Quand au bout de 20 mn l’un des hommes se plante devant félix frappant brutalement le sol avec un bâton le doute n’est plus permis malgré l’apparente bonne humeur de notre guide. Les palabres continuent de plus belle, je vois le bouquet d’arbres de la guesthouse, à tout casser à 1000m dans ma tête défile différents scénario tout en pensant que notre véhicule est sans doute immobilisé d’une manière ou d’une autre. Mais nous nous armons de patience en tentant de faire bonne figure. Ca palabres encore 20 ou 30 mn, hommes et femmes continuent, plus ou moins fortement d’invectiver Félix.

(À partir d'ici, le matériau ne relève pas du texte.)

(** X2. When construction fails, the [ConfigError] names the first
    configured field name, in the order of the [attributes] mapping,
    that matches no entry of [jira.fields()]. *)
Theorem QueryManager_init_first_unknown
    (jira : Jira) (arg : SettingsArg) (pre post : list (string * string))
    (attr fld : string) :
  attributes (settings_update default_settings arg) = pre ++ (attr, fld) :: post ->
  Forall (fun item =>
            exists f, In f (jira_fields_response jira) /\ name_matches (snd item) f) pre ->
  (forall f, In f (jira_fields_response jira) -> ~ name_matches fld f) ->
  QueryManager_init jira arg =
    Raise (ConfigError ("JIRA field with name `" ++ fld ++
      "` does not exist (did you try to use the field id instead?)")%string).
Proof.
  intros Hattrs Hpre Hno. unfold QueryManager_init. rewrite Hattrs.
  now apply init_attributes_first_unknown.
Qed.

End Construction.

Section AttributeMaps.
Context `{PyRuntime}.

(** The loop of [__init__] writes [attributes_to_fields] only at the
    names it goes through. *)
Lemma init_attributes_other (l : list (string * string)) (self self' : QueryManager)
    (a : string) :
  init_attributes self l = Ok self' ->
  ~ In a (map fst l) ->
  attributes_to_fields self' !! a = attributes_to_fields self !! a.
Proof.
  revert self. induction l as [|[name fld] l IH]; intros self.
  - intros [= <-] _. reflexivity.
  - cbn [init_attributes map fst In]. intros Hrun Hnot.
    apply result_bind_Ok in Hrun as (self1 & H1 & Hrest).
    destruct (init_attribute_Ok _ _ _ _ H1) as (fid & _ & _ & _ & Ha2f & _).
    rewrite (IH _ Hrest) by tauto.
    rewrite Ha2f. apply lookup_insert_ne. tauto.
Qed.

Lemma init_attributes_forward (l : list (string * string)) (self self' : QueryManager)
    (attr fld : string) :
  init_attributes self l = Ok self' ->
  NoDup (map fst l) ->
  In (attr, fld) l ->
  exists fid, field_name_to_id self fld = Ok fid /\
              attributes_to_fields self' !! attr = Some fid.
Proof.
  revert self. induction l as [|[name fld0] l IH]; intros self Hrun Hnd Hin; [destruct Hin|].
  cbn [init_attributes] in Hrun. cbn [map fst] in Hnd.
  apply result_bind_Ok in Hrun as (self1 & H1 & Hrest).
  destruct (init_attribute_Ok _ _ _ _ H1) as (fid & Hfid & Hdir & _ & Ha2f & _).
  apply NoDup_cons in Hnd as [Hfresh Hnd].
  destruct Hin as [[= -> ->]|Hin].
  - exists fid. split; [exact Hfid|].
    rewrite (init_attributes_other _ _ _ attr Hrest).
    + rewrite Ha2f. apply lookup_insert_eq.
    + intros Hin. apply Hfresh. now apply list_elem_of_In.
  - destruct (IH _ Hrest Hnd Hin) as (fid' & Hfid' & Hlook).
    exists fid'. split; [|exact Hlook].
    now rewrite <- (field_name_to_id_directory self self1 fld Hdir).
Qed.

(** Every id stored in [attributes_to_fields] has an entry in
    [fields_to_attributes]. *)
Lemma init_attributes_reverse_exists (l : list (string * string))
    (self self' : QueryManager) :
  init_attributes self l = Ok self' ->
  (forall a fid, attributes_to_fields self !! a = Some fid ->
                 is_Some (fields_to_attributes self !! fid)) ->
  forall a fid, attributes_to_fields self' !! a = Some fid ->
                is_Some (fields_to_attributes self' !! fid).
Proof.
  revert self. induction l as [|[name fld] l IH]; intros self.
  - intros [= <-] Hinv. exact Hinv.
  - cbn [init_attributes]. intros Hrun Hinv.
    apply result_bind_Ok in Hrun as (self1 & H1 & Hrest).
    destruct (init_attribute_Ok _ _ _ _ H1) as (fid & _ & _ & _ & Ha2f & Hf2a).
    apply (IH _ Hrest). intros a fid'. rewrite Ha2f, Hf2a.
    destruct (decide (fid = fid')) as [->|Hne].
    + intros _. rewrite lookup_insert_eq. eauto.
    + rewrite (lookup_insert_ne _ fid fid') by assumption.
      destruct (decide (name = a)) as [->|Hna].
      * rewrite lookup_insert_eq. intros [= <-]. contradiction.
      * rewrite lookup_insert_ne by assumption. apply Hinv.
Qed.

(** With distinct attribute names, what [fields_to_attributes] gives for
    an id is mapped back to that id by [attributes_to_fields]. *)
Lemma init_attributes_round_trip (l : list (string * string))
    (self self' : QueryManager) :
  init_attributes self l = Ok self' ->
  NoDup (map fst l) ->
  (forall a, In a (map fst l) -> attributes_to_fields self !! a = None) ->
  (forall fid a, fields_to_attributes self !! fid = Some a ->
                 attributes_to_fields self !! a = Some fid) ->
  forall fid a, fields_to_attributes self' !! fid = Some a ->
                attributes_to_fields self' !! a = Some fid.
Proof.
  revert self. induction l as [|[name fld] l IH]; intros self.
  - intros [= <-] _ _ Hinv. exact Hinv.
  - cbn [init_attributes map fst]. intros Hrun Hnd Hfresh Hinv.
    apply result_bind_Ok in Hrun as (self1 & H1 & Hrest).
    destruct (init_attribute_Ok _ _ _ _ H1) as (fid & _ & _ & _ & Ha2f & Hf2a).
    apply NoDup_cons in Hnd as [Hname Hnd].
    apply (IH _ Hrest Hnd).
    + intros a Ha. rewrite Ha2f, lookup_insert_ne.
      * apply Hfresh. simpl. auto.
      * intros ->. apply Hname. now apply list_elem_of_In.
    + intros fid' a. rewrite Ha2f, Hf2a.
      destruct (decide (fid = fid')) as [->|Hne].
      * rewrite lookup_insert_eq. intros [= <-]. apply lookup_insert_eq.
      * rewrite (lookup_insert_ne _ fid fid') by assumption. intros Hrev.
        specialize (Hinv _ _ Hrev).
        rewrite lookup_insert_ne; [exact Hinv|].
        intros ->. rewrite (Hfresh a) in Hinv; [discriminate|simpl; auto].
Qed.

(** What [__init__] leaves in the fields it does not loop over. *)
Lemma QueryManager_init_frame (jira : Jira) (arg : SettingsArg) (self : QueryManager) :
  QueryManager_init jira arg = Ok self ->
  jira_fields self = jira_fields_response jira /\
  settings self = settings_update default_settings arg.
Proof.
  unfold QueryManager_init. intros Hinit.
  now apply init_attributes_frame in Hinit.
Qed.

(** X3. After construction from a mapping with distinct attribute
    names, [attributes_to_fields] maps every configured attribute name
    to the id that [field_name_to_id] gives for its configured field
    name. *)
Theorem QueryManager_init_attributes_to_fields
    (jira : Jira) (arg : SettingsArg) (self : QueryManager) (attr fld : string) :
  QueryManager_init jira arg = Ok self ->
  NoDup (map fst (attributes (settings self))) ->
  In (attr, fld) (attributes (settings self)) ->
  exists fid, field_name_to_id self fld = Ok fid /\
              attributes_to_fields self !! attr = Some fid.
Proof.
  intros Hinit Hnd Hin.
  destruct (QueryManager_init_frame _ _ _ Hinit) as [Hdir Hset].
  rewrite Hset in Hnd, Hin. unfold QueryManager_init in Hinit.
  destruct (init_attributes_forward _ _ _ attr fld Hinit Hnd Hin) as (fid & Hfid & Hlook).
  exists fid. split; [|exact Hlook].
  rewrite <- Hfid. apply field_name_to_id_directory. exact Hdir.
Qed.

(** X4. After construction from a mapping with distinct attribute
    names, the two maps agree: the attribute that [fields_to_attributes]
    gives for a field id is mapped back to that id by
    [attributes_to_fields], and every id in [attributes_to_fields] has
    an attribute in [fields_to_attributes]. *)
Theorem QueryManager_init_round_trip
    (jira : Jira) (arg : SettingsArg) (self : QueryManager) (attr fid : string) :
  QueryManager_init jira arg = Ok self ->
  NoDup (map fst (attributes (settings self))) ->
  (fields_to_attributes self !! fid = Some attr ->
     attributes_to_fields self !! attr = Some fid) /\
  (attributes_to_fields self !! attr = Some fid ->
     exists attr', fields_to_attributes self !! fid = Some attr' /\
                   attributes_to_fields self !! attr' = Some fid).
Proof.
  intros Hinit Hnd.
  destruct (QueryManager_init_frame _ _ _ Hinit) as [_ Hset].
  rewrite Hset in Hnd. unfold QueryManager_init in Hinit.
  assert (Hback : forall fid a, fields_to_attributes self !! fid = Some a ->
                                attributes_to_fields self !! a = Some fid).
  { apply (init_attributes_round_trip _ _ _ Hinit Hnd).
    - intros a _. apply lookup_empty.
    - intros fid' a. cbn. rewrite lookup_empty. discriminate. }
  split; [apply Hback|].
  intros Hfwd.
  destruct (init_attributes_reverse_exists _ _ _ Hinit) with (a := attr) (fid := fid)
    as [attr' Hrev]; [|exact Hfwd|].
  - intros a fid'. cbn. rewrite lookup_empty. discriminate.
  - exists attr'. split; [exact Hrev|]. now apply Hback.
Qed.

(** X5. For a configured attribute, [resolve_attribute_value] is the
    lookup of its configured field name followed by
    [resolve_field_value]: it reads the same value as [iter_changes]
    does for that field name. *)
Theorem resolve_attribute_value_configured
    (jira : Jira) (arg : SettingsArg) (self : QueryManager) (issue : Issue)
    (attr fld : string) :
  QueryManager_init jira arg = Ok self ->
  NoDup (map fst (attributes (settings self))) ->
  In (attr, fld) (attributes (settings self)) ->
  resolve_attribute_value self issue attr = current_value self issue fld.
Proof.
  intros Hinit Hnd Hin.
  destruct (QueryManager_init_frame _ _ _ Hinit) as [Hdir Hset].
  rewrite Hset in Hnd, Hin. unfold QueryManager_init in Hinit.
  destruct (init_attributes_forward _ _ _ attr fld Hinit Hnd Hin) as (fid & Hfid & Hlook).
  assert (Hself : field_name_to_id self fld = Ok fid)
    by (rewrite <- Hfid; apply field_name_to_id_directory; exact Hdir).
  unfold resolve_attribute_value, current_value. now rewrite Hlook, Hself.
Qed.

End AttributeMaps.

(** ** More on [resolve_field_value] *)

Lemma find_ext_eq {A : Type} (p q : A -> bool) (l : list A) :
  (forall x, p x = q x) -> find p l = find q l.
Proof.
  intros Hpq. induction l as [|a l IH]; simpl; [reflexivity|].
  now rewrite Hpq, IH.
Qed.

(** A string equals, under [==], nothing but the same string. *)
Lemma py_eq_VStr (y : PyVal) (k : string) : py_eq y (VStr k) = true <-> y = VStr k.
Proof.
  destruct y; simpl; try (split; discriminate).
  rewrite String.eqb_eq. split; [now intros -> | now intros [= ->]].
Qed.

(** [k in values] for a string [k] is membership of that string. *)
Lemma py_in_VStr (k : string) (values : list PyVal) :
  py_in (VStr k) values = true <-> In (VStr k) values.
Proof.
  unfold py_in. rewrite existsb_exists. split.
  - intros (y & Hy & Heq). apply py_eq_VStr in Heq. now subst.
  - intros Hin. exists (VStr k). split; [exact Hin|]. now apply py_eq_VStr.
Qed.

Lemma py_in_Permutation (x : PyVal) (l l' : list PyVal) :
  Permutation l l' -> py_in x l = py_in x l'.
Proof.
  intros Hp. unfold py_in.
  destruct (existsb (fun y => py_eq y x) l') eqn:H'.
  - apply existsb_exists in H' as (y & Hy & Heq).
    apply existsb_exists. exists y. split; [|exact Heq].
    eapply Permutation_in; [symmetry; exact Hp|exact Hy].
  - destruct (existsb (fun y => py_eq y x) l) eqn:Hl; [|reflexivity].
    apply existsb_exists in Hl as (y & Hy & Heq).
    assert (Ht : existsb (fun y => py_eq y x) l' = true).
    { apply existsb_exists. exists y. split; [|exact Heq].
      eapply Permutation_in; [exact Hp|exact Hy]. }
    congruence.
Qed.

Section FieldValueMore.
Context `{PyRuntime}.

(** A list or tuple as the raw value is its own unwrapped value. *)
Lemma select_value_sequence (self : QueryManager) (field_id : string)
    (raw : PyVal) (l : list PyVal) :
  as_sequence raw = Some l -> select_value self field_id raw = pick_value self field_id l.
Proof.
  intros Hseq. unfold select_value.
  assert (Hraw : getattr_default raw "value" raw = raw)
    by (destruct raw; try reflexivity; discriminate).
  now rewrite Hraw, Hseq.
Qed.

(** X6. A field whose value is a [bool], [int], [float], [str] or [bytes]
    resolves to that value unchanged, and so does a field whose value is
    an object with such a value as its [value] attribute, whatever the
    object's [__str__] does. *)
Theorem resolve_field_value_primitive
    (self : QueryManager) (issue : Issue) (field_id : string) (v : PyVal) :
  is_primitive v = true ->
  (getattr_fields (issue_fields issue) field_id = Ok v ->
     resolve_field_value self issue field_id = Ok v) /\
  (forall oid attrs dunder_str,
     getattr_fields (issue_fields issue) field_id = Ok (VObj oid attrs dunder_str) ->
     assoc_lookup "value" attrs = Some v ->
     resolve_field_value self issue field_id = Ok v).
Proof.
  intros Hprim. split.
  - intros Hget.
    rewrite (resolve_field_value_unfold _ _ _ _ Hget)
      by (destruct v; discriminate).
    unfold select_value, coerce.
    assert (Hraw : getattr_default v "value" v = v) by (destruct v; try reflexivity; discriminate).
    rewrite Hraw.
    assert (Hseq : as_sequence v = None) by (destruct v; try reflexivity; discriminate).
    now rewrite Hseq, Hprim.
  - intros oid attrs dunder_str Hget Hvalue.
    rewrite (resolve_field_value_unfold _ _ _ _ Hget) by discriminate.
    unfold select_value, coerce. cbn [getattr_default]. rewrite Hvalue.
    assert (Hseq : as_sequence v = None) by (destruct v; try reflexivity; discriminate).
    now rewrite Hseq, Hprim.
Qed.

Finalement il semble les menacer de passer un coup de fils puis en passe un et là au bout de 2mn un homme apparaît pantalon noir chemise blanche immaculée, chaussure de ville et semble faire l’intermédiaire. Nous repartons pour 15mn de palabres a l’issue desquel l’étau se desserre et nous regagnons notre véhicule dont les 4 roues étaient abondamment bloquées avec des pierres.
Nous ne le saurons qu’ensuite mais la personne est un militaire en civil qui passait par là et voyant notre camionnette bloquée est monté voir ce qui se passait (rien à voir avec le coup de fils donc).
Les pygmées accusant félix d’avoir touché de l’argent pour nous emmener là et ne voulant rien leur donner. Lui souhaitait juste nous montrer une autre réalité du pays et que je lui fasse quelques photos.
Petit détails nous sommes le 20 janvier, le soir même c’est l’investiture d’Obamah qui sera largement suivit par les Rwandais.
La journée fut sacrément riche en émotions et c’est l’esprit un rien bousculé mais déjà aussi à notre visite du lendemain que nous nous couchons.